Task brief – Below are some records. Return exactly the lines from the one with "pose proof (history_reads (T := MemoryBTree.t)" to the one with "unfold MemoryBTree.get. simpl in Hr.", and nothing else.
»»
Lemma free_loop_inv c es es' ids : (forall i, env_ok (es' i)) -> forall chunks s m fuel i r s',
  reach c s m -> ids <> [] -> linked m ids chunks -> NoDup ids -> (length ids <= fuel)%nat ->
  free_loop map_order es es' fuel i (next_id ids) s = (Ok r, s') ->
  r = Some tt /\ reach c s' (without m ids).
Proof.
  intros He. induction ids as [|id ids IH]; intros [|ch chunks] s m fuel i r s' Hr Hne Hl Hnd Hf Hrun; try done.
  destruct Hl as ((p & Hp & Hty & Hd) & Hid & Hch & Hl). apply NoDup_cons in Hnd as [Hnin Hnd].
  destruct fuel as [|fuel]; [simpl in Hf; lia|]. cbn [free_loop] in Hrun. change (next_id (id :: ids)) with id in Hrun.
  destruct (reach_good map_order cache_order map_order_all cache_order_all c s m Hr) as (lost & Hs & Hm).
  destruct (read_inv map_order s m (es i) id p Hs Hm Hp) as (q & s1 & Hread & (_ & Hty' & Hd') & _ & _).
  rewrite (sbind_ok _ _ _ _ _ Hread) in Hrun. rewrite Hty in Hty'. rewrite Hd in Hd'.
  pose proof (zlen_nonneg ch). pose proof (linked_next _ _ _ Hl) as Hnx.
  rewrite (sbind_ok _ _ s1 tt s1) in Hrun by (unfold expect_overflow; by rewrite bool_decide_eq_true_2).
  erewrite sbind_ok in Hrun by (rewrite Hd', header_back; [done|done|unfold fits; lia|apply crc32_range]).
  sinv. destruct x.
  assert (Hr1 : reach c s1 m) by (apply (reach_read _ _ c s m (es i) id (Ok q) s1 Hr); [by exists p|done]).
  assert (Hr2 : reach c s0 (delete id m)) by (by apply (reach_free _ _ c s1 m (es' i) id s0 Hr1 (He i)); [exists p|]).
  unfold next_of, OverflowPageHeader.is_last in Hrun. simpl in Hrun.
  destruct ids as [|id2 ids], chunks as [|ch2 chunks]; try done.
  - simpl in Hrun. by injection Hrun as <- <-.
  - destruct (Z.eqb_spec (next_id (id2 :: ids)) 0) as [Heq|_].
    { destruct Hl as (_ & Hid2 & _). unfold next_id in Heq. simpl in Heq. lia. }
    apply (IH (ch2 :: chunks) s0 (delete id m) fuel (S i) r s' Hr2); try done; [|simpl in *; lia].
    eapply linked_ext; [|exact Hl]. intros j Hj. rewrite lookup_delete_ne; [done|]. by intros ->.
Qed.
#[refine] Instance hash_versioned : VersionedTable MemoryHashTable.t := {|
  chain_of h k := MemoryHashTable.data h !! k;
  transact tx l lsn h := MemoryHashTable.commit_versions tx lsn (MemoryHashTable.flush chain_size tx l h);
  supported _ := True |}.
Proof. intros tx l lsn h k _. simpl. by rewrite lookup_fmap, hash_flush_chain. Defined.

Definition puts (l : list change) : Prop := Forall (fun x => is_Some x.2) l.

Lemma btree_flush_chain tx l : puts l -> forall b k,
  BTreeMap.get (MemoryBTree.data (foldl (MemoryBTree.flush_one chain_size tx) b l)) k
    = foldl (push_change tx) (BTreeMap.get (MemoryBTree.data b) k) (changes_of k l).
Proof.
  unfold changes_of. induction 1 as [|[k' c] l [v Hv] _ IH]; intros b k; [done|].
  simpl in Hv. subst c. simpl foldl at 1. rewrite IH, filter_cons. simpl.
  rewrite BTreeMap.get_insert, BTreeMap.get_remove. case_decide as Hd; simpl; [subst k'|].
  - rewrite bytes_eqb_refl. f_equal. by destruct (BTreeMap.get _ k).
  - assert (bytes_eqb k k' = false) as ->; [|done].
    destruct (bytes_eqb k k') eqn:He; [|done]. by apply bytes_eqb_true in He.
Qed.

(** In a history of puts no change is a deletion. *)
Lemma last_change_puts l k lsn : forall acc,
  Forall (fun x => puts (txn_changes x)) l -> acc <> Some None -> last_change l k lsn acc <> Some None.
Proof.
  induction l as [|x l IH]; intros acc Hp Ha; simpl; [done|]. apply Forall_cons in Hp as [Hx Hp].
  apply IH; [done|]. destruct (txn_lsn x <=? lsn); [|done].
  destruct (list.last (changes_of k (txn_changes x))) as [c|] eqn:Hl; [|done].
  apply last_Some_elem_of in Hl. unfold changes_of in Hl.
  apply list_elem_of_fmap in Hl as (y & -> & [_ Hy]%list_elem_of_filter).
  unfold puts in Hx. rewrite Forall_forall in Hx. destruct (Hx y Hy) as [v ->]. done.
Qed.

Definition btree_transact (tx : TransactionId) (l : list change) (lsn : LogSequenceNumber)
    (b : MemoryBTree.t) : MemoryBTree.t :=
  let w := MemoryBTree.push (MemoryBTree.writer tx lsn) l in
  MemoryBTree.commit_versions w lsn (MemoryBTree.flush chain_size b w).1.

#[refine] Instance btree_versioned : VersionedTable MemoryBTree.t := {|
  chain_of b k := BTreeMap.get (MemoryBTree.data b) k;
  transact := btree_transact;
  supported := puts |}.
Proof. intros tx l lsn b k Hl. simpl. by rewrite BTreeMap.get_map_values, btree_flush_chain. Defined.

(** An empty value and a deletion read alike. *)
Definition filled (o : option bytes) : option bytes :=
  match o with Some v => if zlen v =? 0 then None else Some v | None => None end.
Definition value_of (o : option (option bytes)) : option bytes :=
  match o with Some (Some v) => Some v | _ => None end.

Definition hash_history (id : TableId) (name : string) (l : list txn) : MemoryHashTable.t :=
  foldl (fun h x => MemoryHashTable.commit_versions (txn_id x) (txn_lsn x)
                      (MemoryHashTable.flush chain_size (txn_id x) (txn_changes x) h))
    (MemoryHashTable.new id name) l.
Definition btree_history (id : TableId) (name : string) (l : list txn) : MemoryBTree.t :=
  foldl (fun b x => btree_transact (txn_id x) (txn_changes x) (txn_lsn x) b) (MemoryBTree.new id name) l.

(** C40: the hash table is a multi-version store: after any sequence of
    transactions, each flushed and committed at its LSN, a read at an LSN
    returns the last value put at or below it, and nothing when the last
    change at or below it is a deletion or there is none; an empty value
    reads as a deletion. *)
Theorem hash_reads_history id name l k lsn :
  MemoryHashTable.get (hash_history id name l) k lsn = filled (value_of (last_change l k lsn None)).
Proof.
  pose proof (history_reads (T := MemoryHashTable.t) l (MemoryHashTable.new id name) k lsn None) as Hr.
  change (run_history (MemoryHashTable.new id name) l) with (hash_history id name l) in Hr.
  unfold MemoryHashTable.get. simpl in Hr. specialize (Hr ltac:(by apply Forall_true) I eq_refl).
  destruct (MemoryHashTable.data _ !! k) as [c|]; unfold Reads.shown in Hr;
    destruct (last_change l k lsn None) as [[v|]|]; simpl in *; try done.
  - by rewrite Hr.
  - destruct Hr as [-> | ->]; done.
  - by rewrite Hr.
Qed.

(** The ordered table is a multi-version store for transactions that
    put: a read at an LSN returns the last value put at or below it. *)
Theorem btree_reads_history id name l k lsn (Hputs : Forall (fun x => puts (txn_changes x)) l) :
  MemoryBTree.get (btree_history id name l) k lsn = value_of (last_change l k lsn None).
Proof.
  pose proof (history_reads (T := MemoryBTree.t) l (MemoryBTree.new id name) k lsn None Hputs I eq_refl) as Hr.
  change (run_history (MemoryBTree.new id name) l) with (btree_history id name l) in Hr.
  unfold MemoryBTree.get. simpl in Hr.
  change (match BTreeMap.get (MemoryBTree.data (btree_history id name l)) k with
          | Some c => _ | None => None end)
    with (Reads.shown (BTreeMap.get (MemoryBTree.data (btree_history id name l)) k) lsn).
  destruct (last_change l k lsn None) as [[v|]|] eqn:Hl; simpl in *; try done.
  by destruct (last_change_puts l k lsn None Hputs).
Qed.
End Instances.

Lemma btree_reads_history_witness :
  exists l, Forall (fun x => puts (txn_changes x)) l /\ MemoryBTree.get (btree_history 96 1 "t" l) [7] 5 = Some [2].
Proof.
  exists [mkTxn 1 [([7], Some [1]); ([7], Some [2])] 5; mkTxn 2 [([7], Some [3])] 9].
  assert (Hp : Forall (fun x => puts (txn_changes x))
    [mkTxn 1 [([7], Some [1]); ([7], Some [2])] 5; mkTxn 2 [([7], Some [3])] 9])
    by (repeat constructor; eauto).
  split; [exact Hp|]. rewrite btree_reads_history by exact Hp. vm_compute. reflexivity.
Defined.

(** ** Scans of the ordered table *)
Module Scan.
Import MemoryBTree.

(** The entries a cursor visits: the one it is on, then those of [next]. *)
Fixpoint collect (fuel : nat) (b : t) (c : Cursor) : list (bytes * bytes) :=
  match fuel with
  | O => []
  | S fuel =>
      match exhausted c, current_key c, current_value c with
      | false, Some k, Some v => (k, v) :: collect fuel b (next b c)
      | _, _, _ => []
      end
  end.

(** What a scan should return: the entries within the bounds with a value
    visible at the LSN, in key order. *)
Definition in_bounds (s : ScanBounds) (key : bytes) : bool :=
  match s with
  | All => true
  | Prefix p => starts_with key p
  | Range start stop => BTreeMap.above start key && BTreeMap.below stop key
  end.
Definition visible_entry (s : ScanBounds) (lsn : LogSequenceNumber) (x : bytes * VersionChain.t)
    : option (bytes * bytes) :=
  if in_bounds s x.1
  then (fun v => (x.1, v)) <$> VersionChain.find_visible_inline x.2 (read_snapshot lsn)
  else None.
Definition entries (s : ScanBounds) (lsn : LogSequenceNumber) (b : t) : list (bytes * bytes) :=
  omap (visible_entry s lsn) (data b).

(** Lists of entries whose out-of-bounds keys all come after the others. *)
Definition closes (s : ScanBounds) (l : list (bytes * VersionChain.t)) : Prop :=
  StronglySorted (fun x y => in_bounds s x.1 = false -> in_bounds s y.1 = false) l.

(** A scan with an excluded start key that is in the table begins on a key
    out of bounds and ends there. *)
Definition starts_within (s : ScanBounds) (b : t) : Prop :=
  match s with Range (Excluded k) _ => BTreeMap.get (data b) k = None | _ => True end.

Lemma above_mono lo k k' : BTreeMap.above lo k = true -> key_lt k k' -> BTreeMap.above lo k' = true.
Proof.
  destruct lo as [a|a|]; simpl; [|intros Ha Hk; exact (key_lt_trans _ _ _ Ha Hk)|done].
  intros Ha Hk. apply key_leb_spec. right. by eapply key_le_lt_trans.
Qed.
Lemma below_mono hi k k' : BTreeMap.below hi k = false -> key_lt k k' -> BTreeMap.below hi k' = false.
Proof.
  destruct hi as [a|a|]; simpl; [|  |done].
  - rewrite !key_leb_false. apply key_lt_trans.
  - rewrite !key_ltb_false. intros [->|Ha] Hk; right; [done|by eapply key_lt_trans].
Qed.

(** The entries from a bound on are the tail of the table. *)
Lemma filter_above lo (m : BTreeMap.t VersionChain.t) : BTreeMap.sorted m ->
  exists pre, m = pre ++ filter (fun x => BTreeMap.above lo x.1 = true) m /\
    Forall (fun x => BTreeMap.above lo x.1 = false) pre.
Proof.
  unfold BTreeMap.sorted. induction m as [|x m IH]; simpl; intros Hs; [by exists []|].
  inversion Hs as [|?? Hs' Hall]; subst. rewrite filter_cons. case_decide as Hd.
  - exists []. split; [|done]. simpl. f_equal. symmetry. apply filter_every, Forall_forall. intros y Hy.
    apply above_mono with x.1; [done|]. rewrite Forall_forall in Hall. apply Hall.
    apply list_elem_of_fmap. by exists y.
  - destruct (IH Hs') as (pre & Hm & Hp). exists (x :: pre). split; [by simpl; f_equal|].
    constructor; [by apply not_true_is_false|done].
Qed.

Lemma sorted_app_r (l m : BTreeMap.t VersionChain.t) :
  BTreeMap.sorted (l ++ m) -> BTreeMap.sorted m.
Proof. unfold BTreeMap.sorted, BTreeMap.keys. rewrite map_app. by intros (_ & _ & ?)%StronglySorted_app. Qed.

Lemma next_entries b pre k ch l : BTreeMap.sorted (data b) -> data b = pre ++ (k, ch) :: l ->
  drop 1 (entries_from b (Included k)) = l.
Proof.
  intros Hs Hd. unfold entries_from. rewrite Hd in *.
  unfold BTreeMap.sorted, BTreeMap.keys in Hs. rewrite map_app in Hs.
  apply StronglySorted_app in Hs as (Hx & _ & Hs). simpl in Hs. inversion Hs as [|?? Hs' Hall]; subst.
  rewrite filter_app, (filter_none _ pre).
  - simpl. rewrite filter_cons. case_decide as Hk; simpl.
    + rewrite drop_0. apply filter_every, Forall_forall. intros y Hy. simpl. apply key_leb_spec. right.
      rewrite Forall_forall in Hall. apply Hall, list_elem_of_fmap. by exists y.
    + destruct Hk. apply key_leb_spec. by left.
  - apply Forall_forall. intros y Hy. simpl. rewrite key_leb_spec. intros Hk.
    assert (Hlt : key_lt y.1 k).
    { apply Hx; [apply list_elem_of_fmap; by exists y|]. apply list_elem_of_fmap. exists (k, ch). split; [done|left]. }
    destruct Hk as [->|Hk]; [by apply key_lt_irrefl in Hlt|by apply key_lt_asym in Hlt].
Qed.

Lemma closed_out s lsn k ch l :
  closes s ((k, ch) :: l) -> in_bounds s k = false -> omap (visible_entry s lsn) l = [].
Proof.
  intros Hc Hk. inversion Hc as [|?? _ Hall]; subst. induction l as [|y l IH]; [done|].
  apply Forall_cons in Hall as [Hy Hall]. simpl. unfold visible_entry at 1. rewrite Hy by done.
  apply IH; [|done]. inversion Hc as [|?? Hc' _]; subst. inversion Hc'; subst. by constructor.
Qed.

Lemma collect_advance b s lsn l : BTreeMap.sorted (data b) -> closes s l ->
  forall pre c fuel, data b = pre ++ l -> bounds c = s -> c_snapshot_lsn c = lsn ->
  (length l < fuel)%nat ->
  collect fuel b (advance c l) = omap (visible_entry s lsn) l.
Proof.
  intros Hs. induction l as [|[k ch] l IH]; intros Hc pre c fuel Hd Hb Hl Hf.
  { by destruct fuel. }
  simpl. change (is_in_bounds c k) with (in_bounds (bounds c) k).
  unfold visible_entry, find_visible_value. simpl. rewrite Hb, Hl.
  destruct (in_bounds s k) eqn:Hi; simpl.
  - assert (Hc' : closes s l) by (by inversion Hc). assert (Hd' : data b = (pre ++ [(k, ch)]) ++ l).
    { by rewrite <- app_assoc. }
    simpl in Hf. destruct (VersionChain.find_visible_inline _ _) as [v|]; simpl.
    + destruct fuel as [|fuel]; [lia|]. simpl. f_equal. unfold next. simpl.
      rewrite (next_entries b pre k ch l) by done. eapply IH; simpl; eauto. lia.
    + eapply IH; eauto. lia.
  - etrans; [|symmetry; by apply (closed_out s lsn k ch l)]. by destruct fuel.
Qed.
««
Exercise result –
  pose proof (history_reads (T := MemoryBTree.t) l (MemoryBTree.new id name) k lsn None Hputs I eq_refl) as Hr.
  change (run_history (MemoryBTree.new id name) l) with (btree_history id name l) in Hr.
  unfold MemoryBTree.get. simpl in Hr.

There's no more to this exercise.